Laparoscopic cryoablation is minimally invasive surgical procedure that freezes and destroys small kidney tumors. Cryoablation, occasionally called cryotherapy or cryosurgery, is a minimally invasive treatment (no incisions) that uses extremely cold temperatures to kill cancer tumors.
It is a well-established technology for the treatment of many benign and malignant tumors and lesions, including kidney tumors. Very precise targeting and control of the extremely cold energy allow for efficient destruction of tumor cells while leaving healthy kidney tissue intact and functional.
Why would someone need laproscopic cryoablation?
Laparoscopic cryoablation is used to treat small (up to 4 centimeters) renal tumors. In appropriately selected patients, it offers an alternative to open surgical or laparoscopic partial nephrectomy.
What happens before a laproscopic cryoablation?
As with all minimally invasive procedures at Cleveland Clinic, your doctor will guide you through the exact process of preparing for laproscopic cryoablation for kidney tumors. However, there are several guidelines to keep in mind. Your doctor will ask you to:
- Stop taking all NSAIDs, including ibuprofen (Motrin), asprin, and naproxen (Aleve) a week before the procedure
- Stop taking herbal or other supplements a week before your procedure this includes things like garlic and fish oil.
- If you're taking Plavix or other blood thinners your doctor will advise you on when or if to stop taking it to reduce bleeding risk
- Stop eating or drinking anything for 8 hours prior to the procedure
- If there are medications that your doctor gives you to take prior to surgery, take them with a small sip of water.
What happens during a laproscopic cryoablation?
Unlike a conventional partial nephrectomy, laparoscopic kidney surgery requires only three to four button-hole incisions. Through these incisions, a surgeon uses an endoscope – a tiny camera – and specialized surgical instruments to conduct the operation. With the tip of a freezing probe, the diseased portion of the kidney is removed. Puncture cryoablation, which requires a percutaneous skin puncture to deliver the cryotherapy, is performed under magnified laparoscopic visualization and ultrasound monitoring.
Cryoablation uses very thin cryablation needles to deliver argon gas to chill cancer cells to below -75º Celsius. This kills the cancer cells and a very small margin of the surrounding tissue in a predictable way. This surgery takes approximately 2 to 2 1/2 hours, and the hospital stay is usually just one day.

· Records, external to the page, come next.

(* ===== verification/Prelude.v ===== *)
(** * vq-db: a verification library

    vq-db (the Go program under [src/backend-go]) is the storage and query
    daemon of a voice-quality monitor.  vq-core sends it events over a message
    bus - detected streams, interval and final quality reports, audio, SIP
    calls, call health, its own statistics - and vq-db keeps an in-memory
    registry of the active streams, writes finished streams and calls to an SQL
    database, deletes what is too old or too much, evaluates alarms over what
    is stored, and serves lists, reports, audio and CSV over HTTP.  All the
    modelled code is under [src/backend-go]; below, paths are relative to it.

    ** Conventions

    A Go function that can fail becomes a function to [res E A] or [option A];
    a panic is a [None].  [int] and [int64] are [Z] with [wrap64] written where
    the code can overflow, the unsigned widths [wrapu64], [wrapu32], [wrapu16];
    [float64] is the Standard Library's [SpecFloat] at 53 bits of precision
    ([GoFloat]); a [string] is a string of bytes, as Go's is; a Go map that is
    only read is an association list, a map that is updated a stdpp [gmap];
    dynamic values ([any]) are the type [Values.any].  Names are those of the
    source; where two types have a field of the same name the model prefixes
    one.

    Code that is not in the repository is a parameter: the database behind a
    query of the API ([Queries.Engine]), the socket library, the protobuf and
    YAML parsers, the file system, the clock, Unicode tables, the local time
    zone.  What a theorem needs of them is a named hypothesis or a class with
    laws, and a witness instantiates it.  The parts of Go's standard library the
    code uses are modelled ([strconv], [strings], [sort.SliceStable], [encoding/json],
    [encoding/csv], [encoding/base64], [net/url], [path/filepath], the matching
    of [net/http.ServeMux]).

    An operation that holds its mutex for its whole body, or belongs to one
    goroutine, is one step, and histories of operations are lists of events the
    theorems quantify over.  Where goroutines share state in smaller steps their
    interleavings are modelled: [Subscriber] (reader, subscriber, callers),
    [Workers] (bus goroutine and sync worker), [Notify] (engine, two notifiers,
    main), [Retention] (cleanup worker and the writers of the database) as
    actions, each possible or not in a state.

    ** Files

    - Library: [Prelude] (results, machine integers, map literals, chunking,
      tactics), [GoFloat], [GoStrings], [Utf8], [GoTime] (float64, byte and
      UTF-8 strings, civil dates), [StableSort], [Values] (dynamic values and
      how [fmt] prints them), [Json] and [JsonParse] ([json.Marshal], and the
      decoder into the types the code decodes to), [Url] ([net/url]), [Mux]
      ([net/http.ServeMux]).
    - Filters ([internal/filter]): [Expression] tokenises and parses, against
      an inductive grammar with termination, soundness, completeness and
      unambiguity; [FilterPrint] prints what parses back; [FilterEval]
      evaluates, with a type system under which no filter errs; [FilterSQL]
      emits SQL whose literals only travel as bound parameters; [Transport] is
      the filter's transport string and its round trip.
    - Live state ([internal/model], [internal/state], [internal/stats],
      [internal/translate]): [Model] the events; [Translate] decoded messages
      to events, with addresses that identify; [Registry] the active streams,
      refining an insertion-ordered dictionary; [Stats] the active list.
    - Storage ([internal/db]): [Dsn] connection strings; [Store] the tables, a
      connection that may fail at any statement, busy retries; [Schema]
      bootstrap and migration from any earlier version, whatever fails;
      [Writer] and [WriterInv] every operation of the writer, those of
      [internal/db/cleanup.go] included, its invariant over all histories and
      faults, finals, audio, purges, the records limit;
      [Cleanup] retention, safe wherever a pass stops, and [Retention] the
      cleanup worker beside the other goroutines.
    - The bus ([internal/bus], [internal/ingest], [internal/worker]):
      [Subscriber] the subscriber's goroutines; [Ingest] dispatch, the ghost
      sweeper and the bus goroutine, refining an abstract machine that stores
      one row per stream; [Bus] both together, from the socket to the
      tables; [Workers] track lists: persistence, the control
      client, the sync worker and its retries.
    - Quality ([internal/pvqa], [internal/alarm]): [Pvqa] interval reports and
      detector counters; [Alarm] rules and the engine's state machine with its
      notification protocol; [AlarmSource] the measurements; [Drops] the
      capture-drop history; [Notify] queues, commands, webhooks, stored events
      and shutdown.
    - The API ([internal/api]): [Rows], [Serialize], [Csv], [Wav] what is sent;
      [Queries] every statement with its arguments and what is made of its
      rows; [Api] the handlers; [Static] the static frontend.
    - The dashboard ([internal/web]): [Web] formatting and rendering, [Views]
      list cards, links and their reading, [Markdown] the text copies, [Pages]
      every page.
    - The whole ([cmd/vq-db], [internal/config]): [Config] the configuration,
      [Assembly] which setting reaches which component, [Server] routes and
      dispatch, [Daemon] start-up, shutdown and exit codes.

    ** What the theorems show

    - State: the refinement of the registry and of the whole ingest pipeline
      holds over every history, with faults at any statement, and so does the
      invariant of the writer, but for the streams a cleanup pass deleted; retention and the records limit delete exactly what they
      should; opening a database loses nothing.
    - Languages and formats: the parser decides its grammar; filters, transport
      strings, CSV, audio files, track lists, verdicts, stream ids and the links
      of the dashboard read back as what was written.
    - Alarms: a rule is in alarm exactly when its last measurement was bad, its
      notifications follow the protocol, and each is stored, run and posted in
      order up to the queues' bound, through the shutdown.
    - Safety: the string literals, call ids, times and pages of a user are
      bound and never part of an SQL text, only numbers are pasted into a shell
      line, the path of a static file lies below the root, only the track routes
      write, and the daemon starts a part after what it uses and stops its parts
      in order.
    - Liveness and termination: no engine restart is lost, the sync recovers,
      the alarms' shutdown ends with everything delivered, browsing shows every
      stream.

    ** Fuel

    [Tokenize] has one unit per byte and consumes a byte per iteration;
    [parse] has one more than the tokens and each call consumes a token:
    [Parse_decides_grammar] proves that neither runs out.  [JsonParse] has two
    units per byte of the text; [soci_loop] one more than the bytes, and each
    round passes an equals sign; [chunks] one unit per element; [scale] the four
    larger units of a size.  The retry loop of the sync has 17 attempts, which
    [syncAfterKick_recovers] proves to be enough for its deadline; [browse]
    follows one link more than there are streams.  [digits_fuel] and the decimal
    conversions are bounded by the binary logarithm of the number, with lemmas
    where a theorem depends on it.

    ** Not modelled

    The generated protobuf code and the wire format; the socket library, the
    HTTP server and client and child processes (their results are chosen by the
    environment); the execution of SQL text by the database - statements whose
    meaning matters to a theorem are functions on the tables, and the queries of
    the API are their text, their arguments and what the code makes of the
    rows; how the driver converts NaN and large unsigned values; the HTML
    templates; symbolic links; log messages, the clock and signals. *)

From stdpp Require Export base tactics numbers list list_numbers option strings gmap fin_maps sets sorting.
From Stdlib Require Export ZArith Lia Ascii.

(** The notations of this library live in a scope of their own. *)
Declare Scope go_scope.
Delimit Scope go_scope with go.
#[global] Open Scope go_scope.
#[global] Open Scope Z_scope.

(** Concatenation computes on constructors. *)
#[global] Arguments String.append !_ _ / : simpl nomatch.

(** * Fallible results

    A Go function that returns [(T, error)] becomes a function to [res E T]. *)
Inductive res (E A : Type) : Type :=
| Ok (a : A)
| Err (e : E).
Arguments Ok {E A} a.
Arguments Err {E A} e.

Definition res_bind {E A B} (m : res E A) (k : A -> res E B) : res E B :=
  match m with Ok a => k a | Err e => Err e end.

Definition res_map {E A B} (f : A -> B) (m : res E A) : res E B :=
  match m with Ok a => Ok (f a) | Err e => Err e end.

Arguments res_bind {E A B} !m k /.
Arguments res_map {E A B} f !m /.

Definition is_ok {E A} (m : res E A) : bool :=
  match m with Ok _ => true | Err _ => false end.

Notation "'let?' x ':=' m 'in' k" := (res_bind m (fun x => k))
  (at level 10, x pattern, m at level 100, k at level 200,
   format "'[v' 'let?'  x  ':='  m  'in' '/' k ']'") : go_scope.

Lemma res_bind_Ok {E A B} (m : res E A) (k : A -> res E B) b :
  res_bind m k = Ok b <-> exists a, m = Ok a /\ k a = Ok b.
Proof. destruct m; simpl; naive_solver. Qed.

Lemma res_bind_Err {E A B} (m : res E A) (k : A -> res E B) e :
  res_bind m k = Err e <-> m = Err e \/ exists a, m = Ok a /\ k a = Err e.
Proof. destruct m; simpl; naive_solver. Qed.

(** * Machine integers *)

(** Two's complement wrap-around of a 64-bit signed integer ([int64], and
    [int] on a 64-bit target), and of the unsigned widths. *)
Definition wrap64 (z : Z) : Z :=
  (z + 2 ^ 63) `mod` 2 ^ 64 - 2 ^ 63.
Definition wrapu64 (z : Z) : Z := z `mod` 2 ^ 64.
Definition wrapu32 (z : Z) : Z := z `mod` 2 ^ 32.
Definition wrapu16 (z : Z) : Z := z `mod` 2 ^ 16.

Definition min_int64 : Z := - 2 ^ 63.
Definition max_int64 : Z := 2 ^ 63 - 1.
Definition in_int64 (z : Z) : Prop := min_int64 <= z <= max_int64.

#[export] Instance in_int64_dec z : Decision (in_int64 z).
Proof. unfold in_int64. apply _. Defined.

Lemma wrap64_id z : in_int64 z -> wrap64 z = z.
Proof.
  unfold in_int64, min_int64, max_int64, wrap64. intros H.
  rewrite Z.mod_small; lia.
Qed.

Lemma wrap64_range z : in_int64 (wrap64 z).
Proof.
  unfold in_int64, min_int64, max_int64, wrap64.
  pose proof (Z.mod_pos_bound (z + 2 ^ 63) (2 ^ 64)). lia.
Qed.

Lemma wrapu64_range z : 0 <= wrapu64 z < 2 ^ 64.
Proof. apply Z.mod_pos_bound. lia. Qed.

Lemma wrapu64_add_l a b : wrapu64 (wrapu64 a + b) = wrapu64 (a + b).
Proof. unfold wrapu64. apply Z.add_mod_idemp_l. lia. Qed.

Lemma wrap64_add_l a b : wrap64 (wrap64 a + b) = wrap64 (a + b).
Proof.
  unfold wrap64. f_equal.
  replace ((a + 2 ^ 63) `mod` 2 ^ 64 - 2 ^ 63 + b + 2 ^ 63)
    with ((a + 2 ^ 63) `mod` 2 ^ 64 + b) by lia.
  rewrite Z.add_mod_idemp_l by lia. f_equal. lia.
Qed.

(** [time.Time.Sub], which saturates: times and durations are nanoseconds. *)
Definition time_sub (a b : Z) : Z := Z.max min_int64 (Z.min max_int64 (a - b)).

(** * Go map literals

    A Go [map[string]V] that is built once and only read is the association
    list of its literal; the first entry of a key wins, and the literals have
    distinct keys. *)
Fixpoint mlookup {V} (k : string) (m : list (string * V)) : option V :=
  match m with
  | [] => None
  | (k', v) :: m => if String.eqb k k' then Some v else mlookup k m
  end.

Lemma mlookup_Some_elem {V} k (m : list (string * V)) v :
  mlookup k m = Some v -> (k, v) ∈ m.
Proof.
  induction m as [|[k' v'] m IH]; simpl; [done|].
  destruct (String.eqb_spec k k') as [->|]; intros; simplify_eq; set_solver.
Qed.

What happens after a laproscopic cryoablation?
Full recovery from cryoablation usually takes about two to three weeks, during which patients will be asked to refrain from physically strenuous activity to avoid complications following the surgery. It is usually a good idea to make sure you have some extra help around the house during this time.
Patients who have undergone cryoablation are followed closely with sequential MRI scans at one, three and six months, as well as a CT-controlled needle biopsy at six months.
What are the advantages of cryoablation?
Traditional surgery for tumor removal requires a 10- to 12-inch incision, at a minimum. The minimally invasive technique of cryoablation requires three to four tiny incisions for the surgical instruments.
Cryoablation patients benefit from:
- Reduced hospital stay (one day) and faster healing
- Less postoperative pain and less need for pain medication
- Shorter recovery time
- Quicker return to normal activity (about a week) and work (about two weeks)
- Smaller incisions and less scarring
- Fewer complications
How long has Cleveland Clinic been performing cryoablation?
Cleveland Clinic has the most experience of any health care center in the world related to laparoscopic cryoablation. Our specialists have performed over 140 laparoscopic cryoablations over the last seven years.